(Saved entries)
+-------+

(* ===== verification/KeygenToy.v ===== *)
(** A concrete network of three nodes on the toy curve, on which the key
    generation runs: the parameters of the model instantiated, a run of one
    sharing at one node evaluated, and the witnesses of the protocol's
    properties. *)
From Stdlib Require Import ZArith Sorted.
From stdpp Require Import gmap strings countable.
From S2P Require Import Prelude BigInt Field Curve Pvss Interpolate Avss Nizkpk Ecdsa Ids Effects Keygen KeygenInv KeygenReach KeygenSend KeygenCorrect KeygenDecide.

(** ** A serialisation: length-prefixed lists of numbers *)

Module ToyCodec.

(** Writers, and readers that return what is left. *)
Class Ser (A : Type) := {
  ser : A -> list Z;
  de : list Z -> option (A * list Z);
  de_ser a r : de (ser a ++ r) = Some (a, r);
}.

#[global] Instance ser_Z : Ser Z.
Proof.
  refine {| ser x := [x]; de l := match l with x :: r => Some (x, r) | [] => None end |}. done.
Defined.

Definition ser_iso {A B} `{Ser B} (f : A -> B) (g : B -> A) (Hfg : forall a, g (f a) = a) : Ser A.
Proof.
  refine {| ser a := ser (f a);
            de l := match de (A := B) l with Some (b, r) => Some (g b, r) | None => None end |}.
  intros a r. by rewrite de_ser, Hfg.
Defined.

#[global] Instance ser_prod {A B} `{Ser A, Ser B} : Ser (A * B).
Proof.
  refine {| ser ab := ser (fst ab) ++ ser (snd ab);
            de l := match de (A := A) l with
                    | Some (a, r) =>
                        match de (A := B) r with
                        | Some (b, r') => Some ((a, b), r')
                        | None => None
                        end
                    | None => None
                    end |}.
  intros [a b] r. simpl. by rewrite <-app_assoc, !de_ser.
Defined.

Section lists.
Context {A} `{Ser A}.

Fixpoint de_many (n : nat) (l : list Z) : option (list A * list Z) :=
  match n with
  | O => Some ([], l)
  | S n' =>
      match de (A := A) l with
      | Some (a, r) =>
          match de_many n' r with
          | Some (bs, r') => Some (a :: bs, r')
          | None => None
          end
      | None => None
      end
  end.

Lemma de_many_ser l r : de_many (length l) (concat (ser <$> l) ++ r) = Some (l, r).
Proof.
  induction l as [|a l IH]; [done|]. csimpl. rewrite <-app_assoc, de_ser. by rewrite IH.
Qed.

#[global] Instance ser_list : Ser (list A).
Proof.
  refine {| ser l := Z.of_nat (length l) :: concat (ser <$> l);
            de l := match l with n :: r => de_many (Z.to_nat n) r | [] => None end |}.
  intros l r. simpl. rewrite Nat2Z.id. apply de_many_ser.
Defined.

End lists.

#[global] Instance ser_string : Ser string :=
  ser_iso (fun s => Zpos (encode s))
    (fun z => match z with Zpos p => default EmptyString (decode p) | _ => EmptyString end)
    ltac:(intros s; cbv beta iota; by rewrite decode_encode).

#[global] Instance ser_map {A} `{Ser A} : Ser (gmap string A) :=
  ser_iso (B := list (string * A)) (fun m : gmap string A => map_to_list m) (fun l => list_to_map l)
    list_to_map_to_list.

#[global] Instance ser_point : Ser Point :=
  ser_iso (fun p => (PX p, PY p)) (fun xy => mkPoint (fst xy) (snd xy)) ltac:(by intros []).

#[global] Instance ser_text : Ser SignedTextDetails :=
  ser_iso (fun s => (stText s, stC00 s)) (fun xy => mkSignedTextDetails (fst xy) (snd xy))
    ltac:(by intros []).

#[global] Instance ser_proof : Ser ProposeProof :=
  ser_iso (fun s => (ppSignedTextDetails s, ppC00 s)) (fun xy => mkProposeProof (fst xy) (snd xy))
    ltac:(by intros []).

#[global] Instance ser_nizkp : Ser NIZKP :=
  ser_iso (fun p => (nzNodeIndex p, nzC p, nzU1 p, nzU2 p, nzGSi p, nzGSiHSiprime p))
    (fun '(a, b, c, d, e, g) => mkNIZKP a b c d e g) ltac:(by intros []).

#[global] Instance ser_share : Ser KeygenMsgShare := ser_iso msDKGID mkKeygenMsgShare ltac:(by intros []).

#[global] Instance ser_send : Ser KeygenMsgSend :=
  ser_iso (fun m => (snKeygenID m, snC m, snA m, snAprime m, snB m, snBprime m))
    (fun '(a, b, c, d, e, g) => mkKeygenMsgSend a b c d e g) ltac:(by intros []).

#[global] Instance ser_echo : Ser KeygenMsgEcho :=
  ser_iso (fun m => (ecKeygenID m, ecC m, ecAlpha m, ecAlphaprime m, ecBeta m, ecBetaprime m))
    (fun '(a, b, c, d, e, g) => mkKeygenMsgEcho a b c d e g) ltac:(by intros []).

#[global] Instance ser_ready : Ser KeygenMsgReady :=
  ser_iso (fun m => (rdKeygenID m, rdC m, rdAlpha m, rdAlphaprime m, rdBeta m, rdBetaprime m,
       (rdSignedText m : list Z)))
    (fun '(a, b, c, d, e, g, h) => mkKeygenMsgReady a b c d e g h) ltac:(by intros []).

#[global] Instance ser_complete : Ser KeygenMsgComplete :=
  ser_iso (fun m => (cmKeygenID m, cmCommitmentArr m))
    (fun xy => mkKeygenMsgComplete (fst xy) (snd xy)) ltac:(by intros []).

+-------+

Exercise objective =>
Where a line above holds the word "Some", copy it.

Answer to the problem =>
  de_ser a r : de (ser a ++ r) = Some (a, r);
  refine {| ser x := [x]; de l := match l with x :: r => Some (x, r) | [] => None end |}. done.
            de l := match de (A := B) l with Some (b, r) => Some (g b, r) | None => None end |}.
                    | Some (a, r) =>
                        | Some (b, r') => Some ((a, b), r')
  | O => Some ([], l)
      | Some (a, r) =>
          | Some (bs, r') => Some (a :: bs, r')
Lemma de_many_ser l r : de_many (length l) (concat (ser <$> l) ++ r) = Some (l, r).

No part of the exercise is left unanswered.